An Integrated Optimal-Gicp Design for the SPRT Control Chart with Estimated Process Parameters Based on the Average Number of Observations to Signal

As a variable-sample-size control scheme, the sequential probability ratio test (SPRT) chart is favoured due to its sensitivity and high sampling efficiency. It is frequently documented that the SPRT chart inspects only a small number of observations at each sampling stage, making the said chart extremely appealing to quality engineers. In the current literature, most developments of the SPRT chart are established based on the average run length and average time to signal metrics.

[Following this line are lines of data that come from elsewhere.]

(** X9. In a grid that the constructor returns the player starts at the bottom
    left, the pursuer at the bottom right and the goal is at the top right;
    these three cells and the cell (0, 0) are never obstacles, so that each of
    them is a valid move. *)
Theorem generated_grid_starts (w h : Z) (d : Difficulty) (draws : list nat)
    (g : Grid) :
  Grid_init w h d draws = Ok g →
  player_pos g = (0, h - 1) ∧ ai_pos g = (w - 1, h - 1) ∧
  goal_pos g = (w - 1, 0) ∧
  is_valid_move g (player_pos g) = true ∧
  is_valid_move g (ai_pos g) = true ∧
  is_valid_move g (goal_pos g) = true ∧
  is_valid_move g (0, 0) = true.
Proof.
  intros Hinit.
  destruct (Grid_init_inv _ _ _ _ _ Hinit)
    as (Hw1 & Hh1 & _ & Hw & Hh & _ & Hp & Ha & Hgoal).
  rewrite Hp, Ha, Hgoal.
  repeat split; try done;
    apply (Grid_init_protected w h d draws); try done; try lia;
    unfold protected; auto.
Qed.

Lemma generated_grid_starts_witness :
  ∃ g, Grid_init 3 3 EASY [1; 1]%nat = Ok g ∧
    player_pos g = (0, 3 - 1) ∧ ai_pos g = (3 - 1, 3 - 1) ∧
    goal_pos g = (3 - 1, 0) ∧
    is_valid_move g (player_pos g) = true ∧
    is_valid_move g (ai_pos g) = true ∧
    is_valid_move g (goal_pos g) = true ∧
    is_valid_move g (0, 0) = true.
Proof.
  eexists. split; [vm_compute; reflexivity |].
  apply (generated_grid_starts 3 3 EASY [1; 1]%nat). vm_compute. reflexivity.
Defined.

(** ** The branches of the pursuit turn *)

Lemma step_to_frame t p moved caught :
  let t' := (step_to t p moved caught).1 in
  grid t' = with_ai_pos (grid t) p ∧
  level t' = level t ∧ score t' = score t ∧ moves t' = moves t ∧
  game_difficulty t' = game_difficulty t ∧
  (p = player_pos (grid t) → state t' = GAME_OVER ∧ ai_won t' = true) ∧
  (p ≠ player_pos (grid t) → state t' = state t ∧ ai_won t' = ai_won t).
Proof.
  unfold step_to. simpl. destruct (decide (p = player_pos (grid t))); by simpl.
Qed.
(** X18.  [createPatrollingGuard] with a route that has a first
    waypoint: the guard is registered under the id, in [patrol], at the
    coordinates of that waypoint, in a position object of its own.  Its
    first [update], with the player out of its detection range of 200,
    does not move it: the guard is on its waypoint already, so the
    [update] takes the next waypoint (the same one again when the route
    has only one) and leaves the heap as it is. *)
Theorem X18_guard_first_update (now : number) (i : string) (route : ref)
    (npcs : NPCManager) (h : Heap) (first : ref) (rest : list ref) :
  deref_array h route = first :: rest ->
  exists (h' : Heap) (guard : NPCController),
    createPatrollingGuard now i route npcs h
    = Some (Returns (h', <[i := guard]> npcs) guard)
    /\ state (npc guard) = patrol
    /\ deref h' (position (npc guard)) = deref h first
    /\ (position (npc guard) ∉ dom (positions h))
    /\ (forall (now' tnow : number) (player : NPCPosition),
          ~ getDistanceTo h' guard player <= 200 ->
          returns (update now' tnow player guard h') = true
          /\ fst (final (update now' tnow player guard h')) = h'
          /\ state_after (update now' tnow player guard h') = patrol
          /\ currentPatrolIndex
               (npc (snd (final (update now' tnow player guard h'))))
             = (1 mod S (length rest))%nat).
Proof.
  intros Hroute.
  exists (fst (new_NPCController now i (deref h first) (guard_config route) h)),
         (snd (new_NPCController now i (deref h first) (guard_config route) h)).
  set (h' := fst (new_NPCController now i (deref h first) (guard_config route) h)).
  set (guard := snd (new_NPCController now i (deref h first) (guard_config route) h)).
  assert (Hpos : deref h' (position (npc guard)) = deref h first)
    by apply deref_write_same.
  assert (Harr : deref_array h' route = first :: rest) by exact Hroute.
  assert (Hfirst : deref h' first = deref h first).
  { unfold h'. simpl.
    destruct (decide (fresh (dom (positions h)) = first)) as [<-|Hne].
    - rewrite deref_write_same. unfold deref.
      by rewrite (not_elem_of_dom_1 _ _ (is_fresh (dom (positions h)))).
    - by apply deref_write_other. }
  split.
  { unfold createPatrollingGuard. rewrite Hroute. simpl.
    by rewrite spawnNPC_returns. }
  split; [done|]. split; [done|]. split; [apply is_fresh|].
  intros now' tnow player Hfar.
  assert (Hclose : getDistanceTo h' guard (deref h' first) < 5).
  { unfold getDistanceTo. rewrite Hpos, Hfirst.
    replace ((x (deref h first) - x (deref h first))
             * (x (deref h first) - x (deref h first))
             + (y (deref h first) - y (deref h first))
               * (y (deref h first) - y (deref h first)))
      with 0 by ring.
    rewrite sqrt_0. lra. }
  unfold update, handlePatrolState, state_after.
  cbn [lastUpdateTime set_lastUpdateTime npc state guard snd
       new_NPCController alloc_position guard_config config_patrolPoints
       truthy patrolPoints currentPatrolIndex].
  fold guard. fold h'.
  change (getDistanceTo h' (set_lastUpdateTime now' guard) player)
    with (getDistanceTo h' guard player).
  rewrite bool_decide_eq_false_2 by done.
  rewrite Harr. cbn [length lookup list_lookup].
  rewrite bool_decide_eq_true_2 by lia.
  change (getDistanceTo h' (set_lastUpdateTime now' guard) (deref h' first))
    with (getDistanceTo h' guard (deref h' first)).
  rewrite bool_decide_eq_true_2 by done. done.
Qed.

However, these metrics do not consider sampling efficiency. In this paper, we develop two optimal designs of the SPRT chart, based on (i) the average value of the average number of observations to signal (AANOS) and (ii) the expected value of the AANOS, with consideration of Phase-I process parameter estimation. We develop a model that integrates the concept of optimization and the guaranteed in-control performance (GICP) framework to neutralize the adverse effects of parameter estimation. Results show that the proposed optimal-GICP design preserves satisfactory out-of-control performances for moderate and large mean shifts, while keeping the false alarm rates at reasonably low levels. Finally, we illustrate an example of the SPRT chart with estimated process parameters for monitoring loop height measurements from a wire bonding dataset.